#### ASSIGNMENT:
Write out, word for word, every line in the data below from the one containing "destruct (py_not (awake" to the one containing "else STATE_OFF)", both of them included.
*** STUDY MATERIAL Section Begins ***
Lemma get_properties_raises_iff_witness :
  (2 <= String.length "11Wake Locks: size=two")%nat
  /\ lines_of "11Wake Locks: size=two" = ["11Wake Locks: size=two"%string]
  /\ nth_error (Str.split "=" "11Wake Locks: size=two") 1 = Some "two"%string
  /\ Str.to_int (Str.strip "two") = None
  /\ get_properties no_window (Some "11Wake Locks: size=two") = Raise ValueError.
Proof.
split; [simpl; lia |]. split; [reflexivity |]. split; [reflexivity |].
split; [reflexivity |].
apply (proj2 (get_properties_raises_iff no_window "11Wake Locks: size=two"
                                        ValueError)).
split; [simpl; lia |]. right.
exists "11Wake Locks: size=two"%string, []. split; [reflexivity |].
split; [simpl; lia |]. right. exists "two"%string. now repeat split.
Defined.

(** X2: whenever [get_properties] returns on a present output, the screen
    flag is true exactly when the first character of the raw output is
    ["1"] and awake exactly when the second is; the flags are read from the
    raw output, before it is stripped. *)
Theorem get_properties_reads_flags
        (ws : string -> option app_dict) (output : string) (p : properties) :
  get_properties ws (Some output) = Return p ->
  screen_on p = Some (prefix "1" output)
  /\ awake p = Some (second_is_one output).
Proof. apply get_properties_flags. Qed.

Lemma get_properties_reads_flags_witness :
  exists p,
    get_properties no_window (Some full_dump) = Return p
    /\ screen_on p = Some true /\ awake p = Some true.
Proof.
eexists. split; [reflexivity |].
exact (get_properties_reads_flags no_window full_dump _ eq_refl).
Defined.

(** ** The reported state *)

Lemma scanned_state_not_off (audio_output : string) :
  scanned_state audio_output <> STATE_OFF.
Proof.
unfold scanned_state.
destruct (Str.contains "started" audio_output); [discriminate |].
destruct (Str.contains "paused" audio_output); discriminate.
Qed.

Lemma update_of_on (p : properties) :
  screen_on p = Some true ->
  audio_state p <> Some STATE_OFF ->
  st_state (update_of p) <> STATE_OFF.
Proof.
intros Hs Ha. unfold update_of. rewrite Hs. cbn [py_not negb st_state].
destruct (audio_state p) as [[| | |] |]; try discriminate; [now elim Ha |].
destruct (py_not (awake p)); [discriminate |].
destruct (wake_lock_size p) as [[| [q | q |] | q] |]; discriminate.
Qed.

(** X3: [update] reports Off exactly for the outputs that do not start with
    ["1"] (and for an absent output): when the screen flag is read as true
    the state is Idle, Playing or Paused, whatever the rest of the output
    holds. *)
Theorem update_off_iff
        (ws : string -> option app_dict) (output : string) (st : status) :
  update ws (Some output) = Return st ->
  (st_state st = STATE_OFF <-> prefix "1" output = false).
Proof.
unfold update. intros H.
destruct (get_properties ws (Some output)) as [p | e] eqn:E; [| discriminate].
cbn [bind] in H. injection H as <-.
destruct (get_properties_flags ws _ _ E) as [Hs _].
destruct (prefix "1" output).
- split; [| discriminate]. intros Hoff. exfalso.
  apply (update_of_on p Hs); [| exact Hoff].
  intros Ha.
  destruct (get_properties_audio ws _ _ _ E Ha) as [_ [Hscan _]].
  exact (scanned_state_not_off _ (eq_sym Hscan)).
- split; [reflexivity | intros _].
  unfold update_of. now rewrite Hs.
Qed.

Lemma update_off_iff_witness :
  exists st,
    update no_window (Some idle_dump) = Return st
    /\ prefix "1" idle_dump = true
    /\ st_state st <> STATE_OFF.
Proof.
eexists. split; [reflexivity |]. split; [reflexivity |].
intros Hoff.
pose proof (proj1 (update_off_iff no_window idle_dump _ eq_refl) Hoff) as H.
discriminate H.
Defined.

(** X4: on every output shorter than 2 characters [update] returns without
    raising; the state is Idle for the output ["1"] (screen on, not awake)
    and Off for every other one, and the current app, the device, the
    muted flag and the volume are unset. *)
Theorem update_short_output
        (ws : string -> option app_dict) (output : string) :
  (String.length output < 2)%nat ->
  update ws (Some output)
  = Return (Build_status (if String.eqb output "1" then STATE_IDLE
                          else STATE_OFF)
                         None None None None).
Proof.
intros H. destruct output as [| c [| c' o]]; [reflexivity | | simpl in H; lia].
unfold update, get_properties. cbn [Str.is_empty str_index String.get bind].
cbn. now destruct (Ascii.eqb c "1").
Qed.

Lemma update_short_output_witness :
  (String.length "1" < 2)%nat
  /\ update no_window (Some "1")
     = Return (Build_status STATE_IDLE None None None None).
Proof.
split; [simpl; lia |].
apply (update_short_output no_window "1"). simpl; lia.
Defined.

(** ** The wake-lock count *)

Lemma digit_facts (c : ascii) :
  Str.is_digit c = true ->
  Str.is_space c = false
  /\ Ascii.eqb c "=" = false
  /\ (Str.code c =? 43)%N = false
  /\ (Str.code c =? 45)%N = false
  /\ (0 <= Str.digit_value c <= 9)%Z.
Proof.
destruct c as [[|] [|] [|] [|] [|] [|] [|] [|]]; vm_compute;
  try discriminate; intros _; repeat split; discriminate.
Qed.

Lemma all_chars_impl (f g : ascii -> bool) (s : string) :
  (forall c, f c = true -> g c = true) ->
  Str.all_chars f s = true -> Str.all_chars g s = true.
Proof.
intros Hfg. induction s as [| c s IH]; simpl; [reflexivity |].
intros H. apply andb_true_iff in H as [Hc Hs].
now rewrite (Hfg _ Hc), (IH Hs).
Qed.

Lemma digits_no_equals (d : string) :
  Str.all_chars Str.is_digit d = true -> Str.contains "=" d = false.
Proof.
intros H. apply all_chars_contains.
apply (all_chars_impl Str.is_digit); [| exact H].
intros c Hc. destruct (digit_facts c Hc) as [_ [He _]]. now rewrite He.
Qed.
*** STUDY MATERIAL Section Ends ***
#### WRITTEN RESPONSE:
destruct (py_not (awake p)); [discriminate |].
destruct (wake_lock_size p) as [[| [q | q |] | q] |]; discriminate.
Qed.

(** X3: [update] reports Off exactly for the outputs that do not start with
    ["1"] (and for an absent output): when the screen flag is read as true
    the state is Idle, Playing or Paused, whatever the rest of the output
    holds. *)
Theorem update_off_iff
        (ws : string -> option app_dict) (output : string) (st : status) :
  update ws (Some output) = Return st ->
  (st_state st = STATE_OFF <-> prefix "1" output = false).
Proof.
unfold update. intros H.
destruct (get_properties ws (Some output)) as [p | e] eqn:E; [| discriminate].
cbn [bind] in H. injection H as <-.
destruct (get_properties_flags ws _ _ E) as [Hs _].
destruct (prefix "1" output).
- split; [| discriminate]. intros Hoff. exfalso.
  apply (update_of_on p Hs); [| exact Hoff].
  intros Ha.
  destruct (get_properties_audio ws _ _ _ E Ha) as [_ [Hscan _]].
  exact (scanned_state_not_off _ (eq_sym Hscan)).
- split; [reflexivity | intros _].
  unfold update_of. now rewrite Hs.
Qed.

Lemma update_off_iff_witness :
  exists st,
    update no_window (Some idle_dump) = Return st
    /\ prefix "1" idle_dump = true
    /\ st_state st <> STATE_OFF.
Proof.
eexists. split; [reflexivity |]. split; [reflexivity |].
intros Hoff.
pose proof (proj1 (update_off_iff no_window idle_dump _ eq_refl) Hoff) as H.
discriminate H.
Defined.

(** X4: on every output shorter than 2 characters [update] returns without
    raising; the state is Idle for the output ["1"] (screen on, not awake)
    and Off for every other one, and the current app, the device, the
    muted flag and the volume are unset. *)
Theorem update_short_output
        (ws : string -> option app_dict) (output : string) :
  (String.length output < 2)%nat ->
  update ws (Some output)
  = Return (Build_status (if String.eqb output "1" then STATE_IDLE
                          else STATE_OFF)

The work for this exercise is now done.